How to spot a bot in 2 seconds
Most bots have the same fingerprints. Once you know them, you spot them instantly:
- Generic username with random numbers —
@user12894,@cryptoking2847. - Default avatar or AI-generated face — slightly waxy skin, perfect symmetry, blurry background.
- Bio with crypto address or Telegram link — almost always a scam.
- Reply doesn't match your post — a bot replying "great thread!" to a 4-word tweet.
- Account created in the last 30 days — check the join date on their profile.
- Massive follow count, tiny following — or vice-versa. Real users are roughly balanced.
Two of these together = bot. Three or more = block without thinking.
X's built-in Safety Mode
X has a feature called Safety Mode that auto-mutes accounts using "potentially harmful language." It's free, opt-in, and easy to set up:
- Open Settings and privacy
- Tap Privacy and safety
- Tap Safety
- Tap Safety Mode
- Toggle on, set duration (default 7 days, repeatable)
Safety Mode is good for one specific thing: temporarily muting waves of harassment after a viral post. It's not a general bot filter — it can't catch crypto spam or polite-sounding scam replies. Use it as one layer, not the only one.
Block vs Mute vs Report — which to use
All three are different tools. Use the right one:
- Mute — silent, low-friction. They don't know. Their posts and replies disappear from your feed. Good for: random noise, accounts that are just annoying.
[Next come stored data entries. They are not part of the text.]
(* ===== verification/SlabSpec.v ===== *)
(** What the slab allocator promises its clients (Slab.v): whatever they allocate and give back,
    the blocks they hold are disjoint and inside the pool, an allocation fails only when there is no
    room, and what is given back can be allocated again. *)

From S2P Require Import Prelude Slab SlabLists SlabInv SlabPages SlabChunks SlabAlloc SlabFree.

(** ** The live blocks *)

Lemma chunk_blocks_disjoint a s l : 0 ≤ s → NoDup l → all_disjoint (chunk_block a s <$> l).
Proof.
  intros Hs. induction 1 as [|c l Hc Hnd IH]; csimpl; [done|]. split; [|done]. apply Forall_fmap, Forall_forall.
  intros d Hd. assert (c ≠ d) by (by intros ->). unfold disjoint_blk, chunk_block, compose. simpl.
  rewrite !Z.shiftl_mul_pow2 by done. assert (0 < 2 ^ s) by (by apply Z.pow_pos_nonneg). nia.
Qed.

Lemma seg_blocks_ok a sg :
  seg_ok sg → all_disjoint (seg_blocks a sg) ∧
    Forall (λ x, within_blk x (a, pagesize * seg_len sg) ∧ 0 < x.2) (seg_blocks a sg).
Proof.
  intros Hok. change pagesize with 4096. destruct sg as [n|n|s u|h n|n]; simpl in *; try by repeat constructor.
  - split; [by repeat constructor|]. constructor; [|done]. unfold within_blk. simpl. change pagesize with 4096. lia.
  - destruct Hok as [Hs Hu]. pose proof (chunk_size s Hs) as Hsz. change pagesize with 4096 in Hsz.
    assert (0 ≤ s) by (destruct Hs; lia). split; [by apply chunk_blocks_disjoint, NoDup_elements|].
    apply Forall_fmap, Forall_forall. intros c Hc%elem_of_elements. apply Hu, user_elem in Hc.
    pose proof (reserved_count s Hs). unfold within_blk, compose, chunk_block. simpl. rewrite Z.shiftl_mul_pow2 by done.
    assert (0 < 2 ^ s) by (by apply Z.pow_pos_nonneg). nia.
Qed.

Lemma live_within a segs :
  Forall seg_ok segs → Forall (λ x, within_blk x (a, pagesize * total segs) ∧ 0 < x.2) (live a segs).
Proof.
  intros Hok. revert a. induction Hok as [|sg segs Hsg Hok IH]; intros a; simpl; [done|].
  pose proof (total_nonneg _ Hok). pose proof (seg_len_pos _ Hsg). change pagesize with 4096 in *.
  apply Forall_app. split.
  - eapply Forall_impl; [apply seg_blocks_ok, Hsg|]. change pagesize with 4096.
    intros [x n] [[H1 H2] H3]. simpl in *. unfold within_blk. simpl. lia.
  - eapply Forall_impl; [apply IH|]. intros [x n] [[H1 H2] H3]. simpl in *. unfold within_blk. simpl. lia.
Qed.

Lemma live_disjoint a segs : Forall seg_ok segs → all_disjoint (live a segs).
Proof.
  intros Hok. revert a. induction Hok as [|sg segs Hsg Hok IH]; intros a; simpl; [done|].
  apply all_disjoint_app. split_and!; [by apply seg_blocks_ok|apply IH|]. apply Forall_forall. intros x Hx.
  apply Forall_forall. intros y Hy. destruct (seg_blocks_ok a sg Hsg) as [_ H1]. rewrite Forall_forall in H1.
  pose proof (live_within (a + pagesize * seg_len sg) segs Hok) as H2. rewrite Forall_forall in H2.
  destruct (H1 x Hx) as [[_ ?] _], (H2 y Hy) as [[? _] _]. unfold disjoint_blk. simpl in *. lia.
Qed.

(** ** The pool after [ngx_slab_init] *)

Lemma align_page_ok p : align_page p mod pagesize = 0 ∧ p ≤ align_page p < p + pagesize.
Proof.
  unfold align_page. change (pagesize - 1) with (Z.ones 12). rewrite land_lnot_ones by done.
  change (2 ^ 12) with 4096. change (Z.ones 12) with 4095. change pagesize with 4096.
  split; Z.div_mod_to_equations; lia.
Qed.

Lemma new_pool_ok n start pend :
  1 ≤ n < 2 ^ 32 → 0 < start → start mod pagesize = 0 → start + pagesize * n ≤ pend →
  pool_ok [Free n] (new_pool n start pend).
Proof.
  intros Hn Hs Hal Hend. split; [split|..]; try done.
  - constructor; [apply Hn|done].
  - simpl. lia.
  - apply Hn.
  - split; [|done]. simpl. split_and!; [done|done|]. intros Hn1.
    destruct (Z.eqb_spec (0 + n - 1) 0); [lia|]. split_and!; [done|done|done|]. intros ?. lia.
  - intros h Hh. destruct h as [|i|]; [exists [0]|exists []|done]; split; try done.
  - by repeat constructor.
  - simpl. rewrite Z.add_0_r. apply (wrap_small 32). lia.
Qed.

(** A pool of a page-aligned region of two pages or more. *)
Lemma slab_init_ok base size :
  0 < base → base mod pagesize = 0 → 2 * pagesize ≤ size < 2 ^ 44 →
  let w := ngx_slab_init base size in
  pool_ok [Free (sl_npages w)] w ∧ base < sl_start w ∧ sl_end w = base + size.
Proof.
  intros Hb Hal Hsz w. unfold w, ngx_slab_init. cbn [sl_npages new_pool sl_start sl_end].
  match goal with |- context [align_page ?p] => destruct (align_page_ok p) as [H1 H2] end.
  change pagesize with 4096 in *. change ((pagesize_shift - min_shift) * (sizeof_slab_page + sizeof_slab_stat)) with 360 in *.
  change (4096 + sizeof_slab_page) with 4120 in *. change sizeof_slab_pool with 152 in *.
  change ((pagesize_shift - min_shift) * sizeof_slab_page) with 216 in *.
  change ((pagesize_shift - min_shift) * sizeof_slab_stat) with 144 in *.
  change sizeof_slab_page with 24 in *.
  replace (base + size - (base + 152) - 360) with (size - 512) in * by lia.
  set (pages := (size - 512) / 4120) in *.
  set (start := align_page _) in *.
  assert (1 ≤ pages ∧ 4120 * pages ≤ size - 512) as [Hp1 Hp2] by (subst pages; Z.div_mod_to_equations; lia).
  set (q := (base + size - start) / 4096).
  assert (1 ≤ q ∧ 4096 * q ≤ base + size - start) as [Hq1 Hq2] by (subst q; Z.div_mod_to_equations; lia).
  split_and!; [|lia|done]. apply new_pool_ok; change pagesize with 4096; [|lia|done|];
    destruct (Z.ltb_spec 0 (pages - q)); lia.
Qed.
(** ** Clients *)

(** What clients do: allocate, and give back one of the blocks they hold. *)
Inductive slab_op := SAlloc (size : Z) | SFree (i : nat).
Definition slab_op_ok (op : slab_op) : Prop := match op with SAlloc size => 0 < size | SFree _ => True end.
- Block — they can't see your profile, can't reply to you, can't follow you. They do know they're blocked if they check. Good for: harassment, persistent spammers.
- Report — affects X's actions. Reports for spam, fake account, or terms violations get reviewed. Good for: actual scam bots, impersonation, illegal content.
Default to mute for noise, block for real problems, report only for genuine violations. Reporting trivial things waters down the system.
Bulk-blocking with shared lists
There are tools that let you import shared block lists — for example, lists of known crypto bots maintained by the community. Risk: false positives. Imported lists can include real users misidentified as bots.
If you want to try this approach: use an open-source, actively maintained list (search GitHub for "X bot block list"). Read the criteria. Accept that you may block 5–10 real people and have to manually unblock them later.
For most users this is overkill. Manual blocking + a good extension is usually enough.
Engagement filtering — built into X Filter Pro
Hide tweets and replies below a likes threshold. Most reply spam disappears automatically. Free to install, Pro tier $2/mo for engagement filters.
The silver bullet: engagement thresholds
Spam bots almost always have very low engagement. Their replies get 0–3 likes because no one finds them useful. By hiding tweets and replies below a minimum engagement, you remove most bot output without listing a single keyword.
This isn't a feature X offers natively. You need a browser extension. The setup is simple:
- Install an extension that supports engagement filtering (X Filter Pro, ControlPanel, others)
- Set a threshold — start with "hide replies below 5 likes"
- Watch the noise drop
On a busy thread that used to have 200 replies, you might end up seeing 20 — and they'll all be from real people whose replies actually got engagement. Bots are simply gone.
Browser extensions that help
X Filter Pro — engagement-threshold filtering, reply-spam removal, and AI-based bait detection. Free tier covers basic filtering; Pro tier ($2/mo) adds engagement thresholds and unlimited AI.
uBlock Origin — generic ad blocker. Won't catch bot replies but stops bot-related tracking and some sponsored bot content.
ControlPanel for Twitter — toggle UI elements, hide ads, has some bot-related toggles. Free.
Note: avoid extensions that promise to "detect bots with AI" without explaining how. If they read every page you visit, they're a privacy risk. Stick to extensions that limit themselves to x.com.
Don't forget: don't engage
The most underrated bot-defense is also the simplest: don't reply, don't quote-tweet, don't even react. Engagement is what trains the algorithm to show you more bots. A muted account with a strong filter and zero engagement on bot replies will see less spam over weeks.
Quick checklist
- Turn on Safety Mode (Settings → Privacy → Safety)
- Block obvious crypto bots manually — spend 5 minutes once a week
- Mute generic noise instead of blocking; reserve block for real problems
- Report actual scam/impersonation accounts (helps platform-wide)
- Install an extension with engagement-threshold filtering
- Set engagement threshold to 5 likes for replies; adjust over time
- Don't reply to bots — engagement trains the algorithm to show more
That's the playbook. X's native tools handle some of the work; engagement-based filtering handles most of the rest. The combination removes 90%+ of bot exposure with minimal effort once set up.